Tonight on SAS Australia: Hell Week, the remaining nine recruits woke to a fourth day of the punishing, condensed version of the real SAS selection course.

Their first task was the daunting Fall and Brake, the ultimate test of trust in themselves, their partners and their equipment, from a 40 metre high platform.

Bodybuilder Bassim again attracted attention for all the wrong reasons, failing both attempts to brake his two oppos’ falls.
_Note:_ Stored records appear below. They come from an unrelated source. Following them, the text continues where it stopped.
Lemma pushcli_eq s c : cpu_ok s c → pushcli c s = Ok tt (with_cpu s c (pushed (m_cpus s !!! c))).
Proof.
  intros Hok. pose proof (proj1 Hok) as Hc. set (x := m_cpus s !!! c). unfold pushcli, readeflags, gets.
  erewrite bind_Ok by done. erewrite bind_Ok by apply upd_cpu_eq. fold x. set (s1 := with_cpu s c (set_if false x)).
  assert (Hok1 : cpu_ok s1 c) by (by apply cpu_ok_with).
  assert (Hx1 : m_cpus s1 !!! c = set_if false x) by (by apply with_cpu_at).
  erewrite bind_Ok by (apply mycpu_eq; [done|by rewrite Hx1]). unfold getS. erewrite bind_Ok by done. rewrite Hx1. cbn [set_if c_ncli].
  unfold pushed. destruct (c_ncli x =? 0).
  - erewrite bind_Ok by apply upd_cpu_eq. rewrite upd_cpu_eq, Hx1. unfold s1. rewrite !with_cpu_same, with_cpu_at by done. done.
  - erewrite bind_Ok by done. rewrite upd_cpu_eq, Hx1. unfold s1. rewrite with_cpu_same. done.
Qed.

Lemma popcli_eq s c :
  let x := m_cpus s !!! c in
  cpu_ok s c → c_if x = false → 1 ≤ c_ncli x → popcli c s = Ok tt (with_cpu s c (popped x)).
Proof.
  intros x Hok Hif Hn. pose proof (proj1 Hok) as Hc. unfold popcli, readeflags, gets. erewrite bind_Ok by done. fold x. rewrite Hif.
  erewrite bind_Ok by (by apply mycpu_eq). erewrite bind_Ok by apply upd_cpu_eq. fold x. unfold getS. erewrite bind_Ok by done.
  rewrite with_cpu_at by done. cbn [set_ncli c_ncli c_intena]. rewrite (proj2 (Z.ltb_ge _ _)) by lia. unfold popped.
  replace (c_ncli x - 1 =? 0) with (c_ncli x =? 1) by (destruct (Z.eqb_spec (c_ncli x) 1), (Z.eqb_spec (c_ncli x - 1) 0); lia).
  destruct ((c_ncli x =? 1) && c_intena x).
  - rewrite upd_cpu_eq, with_cpu_at, with_cpu_same by done. done.
  - unfold mret, M_ret. f_equal. f_equal. unfold set_ncli. by rewrite Hif.
Qed.
Lemma kill_Ok pid s r s' :
  kill pid s = Ok r s' →
  kn_nextpid s' = kn_nextpid s ∧ kn_initproc s' = kn_initproc s ∧ kn_cur s' = kn_cur s ∧
  (r = -1 ∧ kn_proc s' = kn_proc s ∨ ∃ i p, kn_proc s !! i = Some p ∧ p_pid p = pid ∧ r = 0 ∧ kn_proc s' = <[i := killed_proc p]> (kn_proc s)).
Proof.
  intros H. unfold kill in H. inv_step H. destruct (find_pid _ _ _) as [i|] eqn:E.
  - apply find_pid_Some in E as (k & p & -> & Hk & Hp). cbn [Nat.add] in *. inv_step H. unfold mret, M_ret in H. simplify_eq. cbn.
    split_and!; [done..|]. right. exists k, p. by rewrite (alter_at _ _ _ _ Hk).
  - unfold mret, M_ret in H. simplify_eq. split_and!; [done..|by left].
Qed.

Lemma inv_kill l next init i p : ptab_inv l next init → l !! i = Some p → ptab_inv (<[i := killed_proc p]> l) next init.
Proof.
  intros Hinv Hi. unfold killed_proc. destruct (decide (p_state p = SLEEPING)) as [Es|Es].
  - rewrite bool_decide_eq_true_2 by done. apply (inv_set _ _ _ _ p); [done|done|by left|right; by left|done|done|done].
  - rewrite bool_decide_eq_false_2 by done. by apply (inv_same_role _ _ _ _ p).
Qed.

Lemma schedule_Ok i s j s' :
  schedule i s = Ok (Some j) s' →
  kn_nextpid s' = kn_nextpid s ∧ kn_initproc s' = kn_initproc s ∧ kn_cur s' = j ∧
  ∃ p, kn_proc s !! j = Some p ∧ p_state p = RUNNABLE ∧ kn_proc s' = <[j := set_state RUNNING p]> (kn_proc s).
Proof.
  intros H. unfold schedule in H. inv_step H. destruct (find_state _ _ _) as [k|] eqn:E; [|done].
  apply find_state_Some in E as (m & p & -> & Hk & Hs). rewrite lookup_drop in Hk. inv_step H.
  apply bind_inv in H as ([] & s2 & H1 & H).
  assert (s2 = with_cur (i + m)%nat s) as ->.
  { unfold switchuvm in H1. apply bind_inv in H1 as (? & ? & H0 & H1). unfold gets in H0. simplify_eq.
    repeat (case_match; try done); unfold mret, M_ret in H1; by simplify_eq. }
  inv_step H. unfold mret, M_ret in H. simplify_eq. cbn. split_and!; [done..|]. exists p. by rewrite (alter_at _ _ _ _ Hk).
Qed.
End ops.

(** ** The processes as a transition system

    [kn_cur] is the process of the CPU that moves; [k_cpu] moves to another CPU. *)

Section system.
Context {S : Type} {ops : TxStore S} {txo : TxOps S}.
Context (kend data forkret trapret : Z).
Implicit Types (s : kern S).

Definition running s : Prop := ∃ p, kn_proc s !! kn_cur s = Some p ∧ p_state p = RUNNING.

Inductive kstep : kern S → kern S → Prop :=
| k_fork s r s' : running s → kn_nextpid s < 2 ^ 31 - 1 → fork kend data forkret trapret s = Ok r s' → kstep s s'
| k_exit s s' : running s → kn_cur s ≠ kn_initproc s → exit_locked s = Ok tt s' → kstep s s'
| k_wait s r s' : running s → wait kend s = Ok r s' → kstep s s'
| k_wait_sleep s s' : running s → wait kend s = Blocked s' → kstep s s'
| k_sleep s c s' : running s → (∀ i, c ≠ ProcChan i) → sleep (A := unit) c s = Blocked s' → kstep s s'
| k_wakeup s c s' : wakeup c s = Ok tt s' → kstep s s'
| k_yield s s' : running s → yield (A := unit) s = Blocked s' → kstep s s'
| k_kill s pid r s' : kill pid s = Ok r s' → kstep s s'
| k_schedule s i j s' : schedule i s = Ok (Some j) s' → kstep s s'
| k_own s f : (∀ p, same_role p (f p)) → kstep s (with_proc (alter f (kn_cur s) (kn_proc s)) s)
| k_cpu s j p : kn_proc s !! j = Some p → p_state p = RUNNING → kstep s (with_cur j s)
| k_other s s' : ptab_of s' = ptab_of s → kstep s s'.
Dating coach Sarah’s lack of attention to detail with her kit then saw all recruits face a savage beasting in heavy mud. Sandy struggled due to a calf injury and was culled by Chief Instructor Ant Middleton who told her she could leave the course with her head held high. 

“I still feel I had so much more to give, but I literally can’t stand on this leg,” said a devastated Sandy.

Ant expressed concern about the mindset of former Federal Police officer Gary, observing he was showing no emotion, no humour and appeared to just be surviving this process rather than embracing it.

Gary explained that his young stepson, who suffered from a very rare genetic disorder, had passed away 10 days ago.

“I made him a promise that I wouldn’t quit on trying to get better,” said Gary. “I’d go as far as I could, for as long as I could so he could be proud of his dad.”

Bassim again proved a liability during an arduous four kilometre team casualty haul, while surfer Mitch got roasted by DS Billy for his “pathetic” effort on the task.

Afterwards, Gary, feeling utterly depleted, decided to VW from the course, while tradie Luke got emotional talking about his relationship with his father and how that’s driven him to be hard on himself as a dad.

The DS then asked recruits to nominate the person who should be culled from the course, with the group unanimously choosing Bassim, saying it was “nothing personal”.

“I am definitely gutted but I knew it was slightly inevitable because of the slip ups I’ve made,” said Bassim. “But those slip ups I’ve learnt from so I wouldn’t change it for the rest of the world. What an amazing experience, it’s been life changing.”